I lay in bed that night listening to him breathing deeply in his sleep, enjoying that he seems to be more relaxed and at peace now than he ever has been and hoping that I am at least a part of the reason for that. I cannot sleep however because my mind is replaying an image I had seen earlier. An image that even I had not allowed my mind to focus on until now. Orcs on wargs attacking a village on the outskirts of Gondor, just over the horizon from the city.

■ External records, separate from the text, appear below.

Lemma ends_unless_null_runs {A} (Q : A → Prop) (p : oprog A) t a :
  ends_unless_null Q p → runs p t a → Exists read_null t ∨ Q a.
Proof.
  revert t; induction p as [b|X c k IH]; intros t; simpl; [by intros HQ [_ ->]; right|].
  intros HQ (r & t' & -> & Hk). destruct (HQ r) as [Hn|Hq]; [by left; left|].
  destruct (IH r t' Hq Hk); [by left; right|by right].
Qed.

Lemma ends_unless_null_bind {A B} (P : A → Prop) (Q : B → Prop) (p : oprog A) (f : A → oprog B) :
  ends_unless_null P p → (∀ a, P a → ends_unless_null Q (f a)) → ends_unless_null Q (bind p f).
Proof.
  intros HP Hf. induction p as [b|X c k IH]; simpl in *; [auto|].
  intros r. destruct (HP r); [by left|right; auto].
Qed.

Lemma Append_unless_null hasDB a b c d e (Q : unit → Prop) :
  Q tt → ends_unless_null Q (Append hasDB a b c d e).
Proof. intros HQ. unfold Append. destruct hasDB; simpl; [|done]. by do 3 (intros ?; right). Qed.

Lemma set_state_unless_null hasDB action msg state id :
  ends_unless_null is_Some (set_state hasDB action msg state id).
Proof.
  unfold set_state. destruct hasDB; cbn [negb]; [|by eexists].
  intros [[rec|]|e]; [right|by left|by right; eexists]. intros ?. right.
  intros now. right. intros ?. right. cbn [bind].
  apply (ends_unless_null_bind (λ _, True)); [exact (Append_unless_null _ _ _ _ _ _ (λ _, True) I)|]. by eexists.
Qed.

Lemma Destroy_unless_null hasDB id : ends_unless_null is_Some (Destroy hasDB id).
Proof.
  unfold Destroy. destruct hasDB; cbn [negb]; [|by eexists]. do 2 (intros ?; right). cbn [bind].
  apply (ends_unless_null_bind (λ _, True)); [exact (Append_unless_null _ _ _ _ _ _ (λ _, True) I)|]. by eexists.
Qed.

(** The handler returned; the progress is complete unless the id was empty. *)
Definition finished (j : JobRecord) (e : ended) : Prop :=
  ∃ p, e = Returned p ∧ (p = false → spec_id j = "").

Lemma finished_true j : finished j (Returned true).
Proof. by exists true. Qed.

Lemma headscale_job_unless_null op hasDB j :
  (∀ id, ends_unless_null is_Some (op hasDB id)) →
  ends_unless_null (finished j) (headscale_job op hasDB j).
Proof.
  intros Hop. unfold headscale_job. destruct (String.eqb_spec (spec_id j) ""); [by exists false|].
  eapply ends_unless_null_bind; [apply Hop|]. intros ? [? ->]. apply finished_true.
Qed.

Lemma touch_cluster_unless_null hasDB id state j :
  ends_unless_null (finished j) (touch_cluster hasDB id state).
Proof.
  unfold touch_cluster. destruct hasDB; [|apply finished_true]. simpl.
  intros [[rec|]|e]; [right|by left|right; apply finished_true]. simpl.
  do 2 (intros ?; right). apply finished_true.
Qed.

Lemma HandlerFor_unless_null kind hasDB j :
  ends_unless_null (finished j) (HandlerFor kind hasDB j).
Proof.
  unfold HandlerFor, Create, Start, Stop.
  repeat (destruct (String.eqb kind _);
    [first [by apply headscale_job_unless_null; intros; apply set_state_unless_null
           | by apply headscale_job_unless_null; intros; apply Destroy_unless_null
           | unfold cluster_create, cluster_change, cluster_destroy;
             destruct (String.eqb_spec (spec_id j) ""); [by exists false|]; intros ?; right;
             first [apply touch_cluster_unless_null
                   | destruct hasDB; [intros ?; right|]; apply finished_true]]|]).
  intros ?. right. apply finished_true.
Qed.

(** Log entries and progress do not fail a job. *)
Lemma actions_of_run_fails t res :
  existsb fails (actions_of_run t res) = match res with Panicked => true | _ => false end.
Proof.
  unfold actions_of_run. rewrite existsb_app.
  assert (existsb fails (omap logged t) = false) as ->.
  { induction t as [|e t IH]; [done|]. cbn. destruct e as [X c r]. by destruct c. }
  by destruct res as [[]|].
Qed.

End outcome.

(** ** Handlers on the local store *)

Section on_localdb.
Context {σ : Type} `{SL : SqlLaws σ} `{RE : RouterEnv} `{SD : SpecDec}.
Variables (uuid now now_nano : string).

(** [Get] into a nil map. *)
Definition get_nil (d : σ) (c k : string) : result (option doc) :=
  match kv_select d c k with
  | Err e => Err e
  | Ok None => Err "not found"
  | Ok (Some ANil) => Ok None
  | Ok (Some v) => match unmarshal_map v with Ok m => Ok (Some m) | Err e => Err e end
  end.

Definition stored (d : σ) (r : result σ) : σ * result unit :=
  match r with Ok d' => (d', Ok tt) | Err e => (d, Err e) end.

Definition local_server : server ocall σ := λ X d c,
  match c in ocall X return σ * X with
  | OGet c k => (d, get_nil d c k)
  | OPut c k v => stored d (Put d c k v)
  | ODelete c k => stored d (Delete d c k)
  | ONow => (d, now)
  | ONowNano => (d, now_nano)
  | OUuid => (d, uuid)
  | OLog _ _ _ => (d, tt)
  end.

(** A request that leaves the document under a key alone. *)
Definition spares (c k : string) (e : gevent ocall) : Prop :=
  match e with
  | Ev (OPut c' k' _) _ | Ev (ODelete c' k') _ => (c', k') ≠ (c, k)
  | _ => True
  end.

Lemma exec_spares {A} (p : oprog A) d c k :
  issues_only (spares c k) p → Get (exec local_server p d).1 c k = Get d c k.
Proof.
  revert d; induction p as [a|X call kont IH]; intros d; simpl; [done|].
  intros Hp. destruct call; simpl.
  1,4-7: exact (IH _ d (proj2 (Hp _))).
  - destruct (Put d coll key v) as [d'|e] eqn:E; simpl; [|exact (IH _ d (proj2 (Hp _)))].
    rewrite (IH _ d' (proj2 (Hp _))). exact (Get_Put_other _ _ _ _ _ _ _ E (proj1 (Hp (Ok tt)))).
  - destruct (Delete d coll key) as [d'|e] eqn:E; simpl; [|exact (IH _ d (proj2 (Hp _)))].
    rewrite (IH _ d' (proj2 (Hp _))) (Get_Delete _ _ _ _ _ _ E).
    rewrite decide_False //. exact (proj1 (Hp (Ok tt))).
Qed.

(** The collection a job works on. *)
Definition collection_of (kind : string) : string :=
  if HasPrefix kind "headscale." then "headscales" else "clusters".

Lemma HandlerFor_spares kind hasDB j c k :
  c ≠ "audit" → (c, k) ≠ (collection_of kind, spec_id j) →
  issues_only (spares c k) (HandlerFor kind hasDB j).
Proof.
  intros Ha Hk. unfold HandlerFor, headscale_job, Create, Start, Stop, Destroy, set_state,
    cluster_create, cluster_change, cluster_destroy, touch_cluster, noop_job, Append.
  prog_walk ltac:(idtac; match goal with
    | |- spares _ _ _ =>
        cbn [spares]; first
          [ exact I
          | intros [=]; match goal with
            | H : String.eqb kind _ = true |- _ =>
                apply String.eqb_eq in H; rewrite H in Hk; cbn in Hk; congruence
            end ]
    end).
Qed.

(** A run of a headscale action on a record that can be read. *)
Lemma set_state_exec action msg state id d rec d1 d2 :
  get_nil d "headscales" id = Ok (Some rec) →
  Put d "headscales" id (obj_of (at_state rec state now)) = Ok d1 →
  Put d1 "audit" uuid (audit_doc uuid "system" action "headscale" id "" now_nano) = Ok d2 →
  exec local_server (set_state true action msg state id) d = (d2, Some (Ok tt)).
Proof.
  intros Hg H1 H2. unfold set_state, Append. cbn [negb bind request exec local_server].
  rewrite Hg. cbn [bind exec local_server]. rewrite H1. cbn [stored bind exec]. by rewrite H2.
Qed.

(** The state a headscale action leads to. *)
Definition action_state (action : string) : string :=
  if String.eqb action "stop" then "stopped" else "ready".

It terrified me but at the same time I felt the yearning to battle and prove myself to the men here, show them that I wasn't training them just because Aragorn had wanted to give me a job or I had forced him. I didn't know what to do, tell him or keep quiet? I knew I had time, the image had been foggy and far off and Galadriel had helped teach me that image like that meant that the visions were possibly weeks away so at least I had time to organise my thoughts, or attempt to at least.